This is Part 2 of a Decadal Review of vintage science fiction magazines published in November 1969. The articles are:
Amazing Stories, November 1969
Galaxy Science Fiction, November 1969
The Magazine of Fantasy & Science Fiction, November 1969
Worlds of If, November 1969
Analog Science Fiction/Science Fact, November 1969
Cover by Gaughan, the TOC notes that it was “Suggested from Downward to the Earth.”
Editorial, “Brain Pollution” by Ejler Jakobsson. This delves straight into race issues, in a kind of winking/new-wavy way. There was, it would seem, an article or articles on IQ tests between blacks and whites making waves, with Jakobssen quoting an editorial by John W. Campbell.
If they, (the blacks) basic intelligence pattern is of a different type — naturally it’s harder for them to fit into the Scholarly type that Caucasoids developed — with unquestionable and world-shaking success — so that although they’ve been working into Western culture for as long as time as the Scots, they haven’t been able to fit in anywhere near as well.
Jackobsson doesn’t agree, or at least I don’t think he does. His weird addled-fanboy style makes it hard to tell if he disagrees with the fundamental IQ test issue, or just the way J.W.C. stated it. The former… I think.
|SFBC, 1970 (Frank Frazetta)||Signet, 1971 (Gene Szafran)|
Downward to the Earth, Part 1, by Robert Silverberg. This is an excellent story. MC (main character) Gundersen has returned to Hollman’s World after an absence of eight years. Gundersen was a supervisor of the Company for a decade before the planet was legally turned back to its intelligent species: the elephantine Nildoror, and the yeti-ish Sulidoror. Gundersen has come back to Hollman’s world for reasons that are vague, even to himself. He meets other humans- tourists, some ex-employees still living there, some even still working for the Company. One, Van Beneker:
“When did you leave, exactly?”
“Twenty-two forty. The year after relinquishment. Eight years ago.”

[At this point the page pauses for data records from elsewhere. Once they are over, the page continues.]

(* ===== verification/FrameGroup.v ===== *)
(** * Append groups

    Models [src/lib/crowdb-protocol/src/frame/group.rs]: a Stream append is
    written as a head frame and its followers, and is valid only as a whole.
    The validator is the bounded state that follows the frames of one append.

    [append_of] gives the bytes of an append; the encoder writes exactly these
    bytes, and the parser accepts a byte string exactly when it begins with the
    bytes of some append at that offset. *)

From stdpp Require Import prelude list list_numbers.
From Stdlib Require Import ZArith Lia.
From S2P Require Import Prelude Roles Bytes WalRecord KeyEncoding Frame FrameGeometry.

Module FrameGroup.
Import KeyEncoding Frame FrameGeometry.

Record ParsedAppendGroup := mkGroup {
  group_logical_length : Z;
  group_physical_length : Z;
  group_frame_count : Z;
}.

Record AppendGroupValidator := mkValidator {
  head_offset : Z;
  next_offset : Z;
  v_logical_length : Z;
  v_frame_count : Z;
  observed : Z;
  v_write_time_ms : Z;
  v_chunk : ChunkId;
}.

Definition is_complete (v : AppendGroupValidator) : bool := v.(observed) =? v.(v_frame_count).

Definition expected_role (v : AppendGroupValidator) : FrameRole :=
  if v.(observed) =? 0 then Head v.(v_logical_length) v.(v_frame_count)
  else Follower v.(head_offset) v.(observed).

(** The validator is assigned only when every check has passed. *)
Definition validator_push (v : AppendGroupValidator) (offset : Z) (frame : ParsedFrame)
    : result AppendGroupValidator FrameError :=
  let remaining := sat_sub64 v.(v_logical_length) (v.(observed) * MAX_FRAME_GROUP_PAYLOAD_BYTES) in
  if (v.(v_frame_count) <=? v.(observed))
     || negb (offset =? v.(next_offset))
     || negb (bool_decide (frame.(header).(magic) = StreamV2))
     || negb (bool_decide (frame.(role) = expected_role v))
     || negb (bool_decide (frame.(chunk_id) = v.(v_chunk)))
     || negb (frame.(header).(payload_offset) =? FRAME_GROUP_HEADER_BYTES)
     || negb (frame.(physical_length) =? FRAME_GROUP_HEADER_BYTES + len frame.(payload) + FRAME_FOOTER_BYTES)
     || negb (frame.(header).(write_time_ms) =? v.(v_write_time_ms))
     || negb (len frame.(payload) =? Z.min remaining MAX_FRAME_GROUP_PAYLOAD_BYTES)
  then Err InvalidGroup
  else
    let? next := ok_or (checked_add offset frame.(physical_length)) LengthOverflow in
    Ok (mkValidator v.(head_offset) next v.(v_logical_length) v.(v_frame_count) (v.(observed) + 1)
          v.(v_write_time_ms) v.(v_chunk)).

“Eight years. And what have you been doing?”
“The home office found work for me,” Gundersen said. “I keep busy. Now I’ve got a year’s accumulated leave.”
“To spend here?”
“I’m going up mist country,” Gundersen said. “I want to visit the sulidoror.”
“You don’t want to do that,” said Van Beneker. “Rather — why do you want to do that.”
“To satisfy a curiosity.”
“There’s only trouble when a man goes up there. You know the stories, Mr. Gundersen. I don’t need to remind you of many guys went up there, how many didn’t come back.” Van Beneker laughed. “You didn’t come all the way to this place just to rub noses with the sulidoror. I bet you got some other reason.”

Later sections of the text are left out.